- ASSIGNMENT
Repeat only the lines below from the one containing "let? '(resolved, compactors)" through the one containing "match resolve_stages CHAIN_STAGES", inclusive, exactly as written.

- MATERIAL PROVIDED
(* ===== verification/Middleware.v ===== *)
(** * The middleware chain

    Models [ports/middleware/chain.rs] and the descriptors of
    [ports/middleware/types.rs] of [finstack-ai-runtime]: stage masks, ordering
    declarations, descriptor checks, and the resolution of a list of registered
    components into one order per stage.

    A component is a trait object of which only [descriptor()] is read here: the
    handle is a type of the section and [descriptor] a function on it.  Canonical
    JSON of the descriptors is the class [MiddlewareJson].  A [BTreeSet] or
    [BTreeMap] keyed by component is a [gset] or [gmap]; the resolver walks them
    only to fill a map or to take a minimum whose keys are distinct. *)

From S2P Require Import Prelude Primitives Effects Digests.

(** ** Errors ([error.rs], [mod.rs]) *)

Definition MIDDLEWARE_RESOLUTION_INVALID : string := "middleware_resolution_invalid".
Definition MIDDLEWARE_ORDER_CYCLE : string := "middleware_order_cycle".
Definition MIDDLEWARE_OUTCOME_NOT_ALLOWED : string := "middleware_outcome_not_allowed".
Definition COMPACTION_RESULT_INVALID : string := "compaction_result_invalid".
Definition COMPACTION_BUDGET_EXCEEDED : string := "context_budget_exceeded".
Definition COMPACTION_MODEL_NOT_AUTHORIZED : string := "compaction_model_not_authorized".
Definition MIDDLEWARE_STAGE_UNLANDABLE : string := "middleware_stage_unlandable".

Record MiddlewareError : Type := mkMiddlewareError {
  mwe_code : string;
  mwe_category : ErrorCategory;
  mwe_message : string
}.
#[global] Instance MiddlewareError_eq_dec : EqDecision MiddlewareError.
Proof. solve_decision. Defined.

Definition MiddlewareError_stable (code message : string) : MiddlewareError :=
  mkMiddlewareError code
    (if code =?? COMPACTION_BUDGET_EXCEEDED then ErrorCategory_Limit else ErrorCategory_Middleware) message.

Definition outcome_not_allowed : MiddlewareError :=
  MiddlewareError_stable MIDDLEWARE_OUTCOME_NOT_ALLOWED
    "middleware outcome is not allowed at this stage or descriptor tier".
Definition compaction_invalid : MiddlewareError :=
  MiddlewareError_stable COMPACTION_RESULT_INVALID
    "compaction projection or evidence violates the frozen integrity contract".

Notation mresult A := (result A MiddlewareError) (only parsing).

(** ** Stage masks *)

Definition stage_bit (stage : Stage) : Z :=
  Z.shiftl 1 match stage with
             | Stage_BeforeRun => 0
             | Stage_PrepareContext => 1
             | Stage_BeforeModel => 2
             | Stage_AfterModel => 3
             | Stage_BeforeToolBatch => 4
             | Stage_AfterToolBatch => 5
             | Stage_BeforeFinalize => 6
             end.

(** A [u8]. *)
Notation StageMask := Z (only parsing).
Definition StageMask_EMPTY : StageMask := 0.
Definition StageMask_ALL : StageMask := 127.
Definition StageMask_from_stages (stages : list Stage) : StageMask :=
  foldl (fun value stage => Z.lor value (stage_bit stage)) 0 stages.
Definition StageMask_contains (mask : StageMask) (stage : Stage) : bool := negb (Z.land mask (stage_bit stage) =? 0).

(** [self.0 & !Self::ALL.0]: the complement of a byte. *)
Definition StageMask_validate (mask : StageMask) : mresult StageMask :=
  if (mask =? 0) || negb (Z.land mask (Z.lxor 255 StageMask_ALL) =? 0)
  then Err (MiddlewareError_stable MIDDLEWARE_RESOLUTION_INVALID
              "middleware stage mask is empty or contains an unknown stage")
  else Ok mask.

(** ** Descriptors *)

Inductive OrderTier : Type :=
| OrderTier_Standard
| OrderTier_RequestShaping
| OrderTier_ContextMutation
| OrderTier_ContextCompaction
| OrderTier_PostCompactionValidation.
#[global] Instance OrderTier_eq_dec : EqDecision OrderTier.
Proof. solve_decision. Defined.

(** The derived [Ord]: the position of the constructor. *)
Definition tier_rank (t : OrderTier) : Z :=
  match t with
  | OrderTier_Standard => 0
  | OrderTier_RequestShaping => 1
  | OrderTier_ContextMutation => 2
  | OrderTier_ContextCompaction => 3
  | OrderTier_PostCompactionValidation => 4
  end.

Record MiddlewareOrder : Type := mkMiddlewareOrder {
  mwo_tier : OrderTier;
  mwo_priority : Z;
  mwo_before : list ComponentId;
  mwo_after : list ComponentId
}.
#[global] Instance MiddlewareOrder_eq_dec : EqDecision MiddlewareOrder.
Proof. solve_decision. Defined.

Inductive MiddlewareRole : Type :=
| MiddlewareRole_Standard
| MiddlewareRole_ContextCompactor (strategy_id : string) (strategy_version : Z)
| MiddlewareRole_PostCompactionValidator.
#[global] Instance MiddlewareRole_eq_dec : EqDecision MiddlewareRole.
Proof. solve_decision. Defined.

Record MiddlewareDescriptor : Type := mkMiddlewareDescriptor {
  mwd_invocation : ComponentInvocation;
  mwd_stages : StageMask;
  mwd_order : MiddlewareOrder;
  mwd_role : MiddlewareRole;
  mwd_metadata : Metadata
}.
#[global] Instance MiddlewareDescriptor_eq_dec : EqDecision MiddlewareDescriptor.
Proof. solve_decision. Defined.

Definition component_of (d : MiddlewareDescriptor) : ComponentId := ci_component (mwd_invocation d).

Definition resolution_invalid (message : string) : MiddlewareError :=
  MiddlewareError_stable MIDDLEWARE_RESOLUTION_INVALID message.

Definition MiddlewareDescriptor_validate (d : MiddlewareDescriptor) : mresult unit :=
  let order := mwd_order d in
  do? StageMask_validate (mwd_stages d) in
  do? reject_if ((SEMANTIC_ARRAY_MAX_ITEMS <? length (mwo_before order))%nat
                 || (SEMANTIC_ARRAY_MAX_ITEMS <? length (mwo_after order))%nat)
        (resolution_invalid "middleware ordering declaration exceeds semantic bounds") in
  do? reject_if (existsb (fun component => component =?? component_of d) (mwo_before order ++ mwo_after order))
        (resolution_invalid "middleware cannot order itself") in
  match mwd_role d with
  | MiddlewareRole_ContextCompactor strategy_id strategy_version =>
      do? reject_if (negb (label_is_valid strategy_id)) (resolution_invalid "compaction strategy id is invalid") in
      reject_if ((strategy_version =? 0) || negb (StageMask_contains (mwd_stages d) Stage_BeforeModel)
                 || (mwo_tier order <>?? OrderTier_ContextCompaction))
        (resolution_invalid "context compactor descriptor has an invalid stage, tier, or version")
  | MiddlewareRole_PostCompactionValidator =>
      reject_if (negb (StageMask_contains (mwd_stages d) Stage_BeforeModel)
                 || (mwo_tier order <>?? OrderTier_PostCompactionValidation))
        (resolution_invalid "post-compaction validator has an invalid stage or tier")
  | MiddlewareRole_Standard =>
      reject_if ((mwo_tier order =?? OrderTier_ContextCompaction) || (mwo_tier order =?? OrderTier_PostCompactionValidation))
        (resolution_invalid "standard middleware cannot occupy a specialized compaction tier")
  end.

(** ** Resolution ([chain.rs]) *)

Class MiddlewareJson : Type := { jcs_descriptors : list MiddlewareDescriptor -> option string }.

Section Chain.
Context {Handle : Type} (descriptor : Handle -> MiddlewareDescriptor).

Record ResolvedMiddleware : Type := mkResolvedMiddleware {
  rm_middleware : Handle;
  rm_descriptor : MiddlewareDescriptor;
  rm_registration_index : Z
}.

Definition rm_component (r : ResolvedMiddleware) : ComponentId := component_of (rm_descriptor r).
Definition rm_order (r : ResolvedMiddleware) : MiddlewareOrder := mwd_order (rm_descriptor r).

(** The edges added so far: how many enter each node, and which leave it. *)
Record Graph : Type := mkGraph {
  g_incoming : gmap ComponentId nat;
  g_outgoing : gmap ComponentId (gset ComponentId)
}.

Definition out_of (g : Graph) (from : ComponentId) : gset ComponentId := default ∅ (g_outgoing g !! from).

Definition add_edge (node_ids : gset ComponentId) (g : Graph) (from to : ComponentId) : Graph :=
  if (from <>?? to) && bool_decide (from ∈ node_ids) && bool_decide (to ∈ node_ids)
     && bool_decide (to ∉ out_of g from)
  then mkGraph (<[to := S (default 0%nat (g_incoming g !! to))]> (g_incoming g))
         (<[from := {[to]} ∪ out_of g from]> (g_outgoing g))
  else g.

(** The edges declared by one node: towards every node of a higher tier, then
    [before], then [after]. *)
Definition add_node_edges (node_ids : gset ComponentId) (nodes : list ResolvedMiddleware) (g : Graph)
    (left : ResolvedMiddleware) : Graph :=
  let g := foldl (fun g right =>
             if tier_rank (mwo_tier (rm_order left)) <? tier_rank (mwo_tier (rm_order right))
             then add_edge node_ids g (rm_component left) (rm_component right) else g) g nodes in
  let g := foldl (fun g after => add_edge node_ids g (rm_component left) after) g (mwo_before (rm_order left)) in
  foldl (fun g before => add_edge node_ids g before (rm_component left)) g (mwo_after (rm_order left)).

Definition initial_graph (node_ids : gset ComponentId) : Graph :=
  mkGraph (gset_to_gmap 0%nat node_ids) ∅.

Definition build_graph (nodes : list ResolvedMiddleware) : Graph :=
  let node_ids : gset ComponentId := list_to_set (rm_component <$> nodes) in
  foldl (add_node_edges node_ids nodes) (initial_graph node_ids) nodes.

(** The key [(tier, priority, registration_index, id)]. *)
Definition node_key (r : ResolvedMiddleware) : Z * Z * Z * ComponentId :=
  (tier_rank (mwo_tier (rm_order r)), mwo_priority (rm_order r), rm_registration_index r, rm_component r).

Definition node_key_ltb (a b : Z * Z * Z * ComponentId) : bool :=
  let '(a1, a2, a3, a4) := a in
  let '(b1, b2, b3, b4) := b in
  (a1 <? b1) || ((a1 =? b1) && ((a2 <? b2) || ((a2 =? b2) && ((a3 <? b3) || ((a3 =? b3) && (String.ltb a4 b4)))))).

(** [min_by]: the first of the least candidates. *)
Definition least_node (candidates : list ResolvedMiddleware) : option ResolvedMiddleware :=
  match candidates with
  | [] => None
  | c :: cs => Some (foldl (fun best r => if node_key_ltb (node_key r) (node_key best) then r else best) c cs)
  end.

Definition by_id (nodes : list ResolvedMiddleware) : gmap ComponentId ResolvedMiddleware :=
  foldl (fun m r => <[rm_component r := r]> m) ∅ nodes.

Definition is_ready (g : Graph) (id : ComponentId) : bool := (default 0%nat (g_incoming g !! id) =? 0)%nat.

Definition remove_node (g : Graph) (next : ComponentId) : Graph :=
  mkGraph (foldl (fun incoming target => alter (fun value => (value - 1)%nat) target incoming) (g_incoming g)
             (elements (out_of g next)))
    (g_outgoing g).

Definition order_cycle : MiddlewareError :=
  MiddlewareError_stable MIDDLEWARE_ORDER_CYCLE "middleware ordering contains a cycle".

(** The [while] loop; [None] is fuel run out.  Every turn takes one node away, so
    the number of nodes is fuel enough. *)
Fixpoint resolve_loop (fuel : nat) (nodes : gmap ComponentId ResolvedMiddleware) (g : Graph)
    (remaining : gset ComponentId) (result : list ResolvedMiddleware) : option (mresult (list ResolvedMiddleware)) :=
  if bool_decide (remaining = ∅) then Some (Ok result)
  else
    match fuel with
    | O => None
    | S fuel =>
        let ready := filter (fun id => is_ready g id = true) (elements remaining) in
        match least_node (omap (fun id => nodes !! id) ready) with
        | None => Some (Err order_cycle)
        | Some next =>
            let id := rm_component next in
            match nodes !! id with
            | None => Some (Err (resolution_invalid "middleware graph is missing a resolved node"))
            | Some item => resolve_loop fuel nodes (remove_node g id) (remaining ∖ {[id]}) (result ++ [item])
            end
        end
    end.

Definition stage_nodes (stage : Stage) (all : list ResolvedMiddleware) : list ResolvedMiddleware :=
  filter (fun item => StageMask_contains (mwd_stages (rm_descriptor item)) stage = true) all.

Definition resolve_stage (stage : Stage) (all : list ResolvedMiddleware) : option (mresult (list ResolvedMiddleware)) :=
  let nodes := stage_nodes stage all in
  let node_ids : gset ComponentId := list_to_set (rm_component <$> nodes) in
  resolve_loop (length nodes) (by_id nodes) (build_graph nodes) node_ids [].

(** ** The whole chain *)

Definition register_step (st : list ResolvedMiddleware * nat) (entry : nat * Handle)
    : mresult (list ResolvedMiddleware * nat) :=
  let '(resolved, compactors) := st in
  let '(index, middleware) := entry in
  let d := descriptor middleware in
  do? MiddlewareDescriptor_validate d in
  do? reject_if (ci_recovery (mwd_invocation d) <>?? InvocationRecovery_RecomputeSafe)
        (resolution_invalid "middleware must be recompute-safe until a reconcile port exists") in
  do? reject_if (existsb (fun r => rm_component r =?? component_of d) resolved)
        (resolution_invalid "middleware component is registered more than once") in
  let compactors := match mwd_role d with MiddlewareRole_ContextCompactor _ _ => S compactors | _ => compactors end in
  Ok (resolved ++ [mkResolvedMiddleware middleware d (Z.of_nat index)], compactors).

Definition check_dependencies (resolved : list ResolvedMiddleware) : mresult unit :=
  reject_if (existsb (fun item =>
               existsb (fun dependency => negb (existsb (fun r => rm_component r =?? dependency) resolved))
                 (mwo_before (rm_order item) ++ mwo_after (rm_order item))) resolved)
    (resolution_invalid "middleware ordering references a missing component").

Definition CHAIN_STAGES : list Stage :=
  [Stage_BeforeRun; Stage_PrepareContext; Stage_BeforeModel; Stage_AfterModel; Stage_BeforeToolBatch;
   Stage_AfterToolBatch; Stage_BeforeFinalize].

Definition DOMAIN_MIDDLEWARE_CHAIN : string := "middleware-chain".

Record ResolvedMiddlewareChain : Type := mkResolvedMiddlewareChain {
  mwc_chain_digest : Digest;
  mwc_stages : gmap Stage (list ResolvedMiddleware)
}.

Fixpoint resolve_stages (stages : list Stage) (all : list ResolvedMiddleware) (m : gmap Stage (list ResolvedMiddleware))
    : option (mresult (gmap Stage (list ResolvedMiddleware))) :=
  match stages with
  | [] => Some (Ok m)
  | stage :: stages =>
      match resolve_stage stage all with
      | None => None
      | Some (Err e) => Some (Err e)
      | Some (Ok ordered) => resolve_stages stages all (<[stage := ordered]> m)
      end
  end.

(** [try_new]; the [registration_index] of a component fits a [u32] because the
    chain is bounded. *)
Definition ResolvedMiddlewareChain_try_new `{Hasher, MiddlewareJson} (registrations : list Handle)
    : option (mresult ResolvedMiddlewareChain) :=
  match
    (do? reject_if (SEMANTIC_ARRAY_MAX_ITEMS <? length registrations)%nat
           (resolution_invalid "middleware chain exceeds the semantic component bound") in
     let? '(resolved, compactors) := rfold register_step ([], 0%nat) (enumerate registrations) in
     do? reject_if (1 <? compactors)%nat (resolution_invalid "more than one context-compaction owner is active") in
     do? check_dependencies resolved in
     let? bytes := ok_or (jcs_descriptors (rm_descriptor <$> resolved))
                     (MiddlewareError_stable MIDDLEWARE_OUTCOME_NOT_ALLOWED "middleware value could not be canonicalized") in
     Ok (resolved, hash_domain DOMAIN_MIDDLEWARE_CHAIN 1 bytes))
  with
  | Err e => Some (Err e)
  | Ok (resolved, digest) =>
      match resolve_stages CHAIN_STAGES resolved ∅ with
      | None => None
      | Some (Err e) => Some (Err e)
      | Some (Ok stages) => Some (Ok (mkResolvedMiddlewareChain digest stages))
      end
  end.

Definition chain_stage (chain : ResolvedMiddlewareChain) (stage : Stage) : list ResolvedMiddleware :=
  default [] (mwc_stages chain !! stage).
End Chain.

- ANSWER AREA
     let? '(resolved, compactors) := rfold register_step ([], 0%nat) (enumerate registrations) in
     do? reject_if (1 <? compactors)%nat (resolution_invalid "more than one context-compaction owner is active") in
     do? check_dependencies resolved in
     let? bytes := ok_or (jcs_descriptors (rm_descriptor <$> resolved))
                     (MiddlewareError_stable MIDDLEWARE_OUTCOME_NOT_ALLOWED "middleware value could not be canonicalized") in
     Ok (resolved, hash_domain DOMAIN_MIDDLEWARE_CHAIN 1 bytes))
  with
  | Err e => Some (Err e)
  | Ok (resolved, digest) =>
      match resolve_stages CHAIN_STAGES resolved ∅ with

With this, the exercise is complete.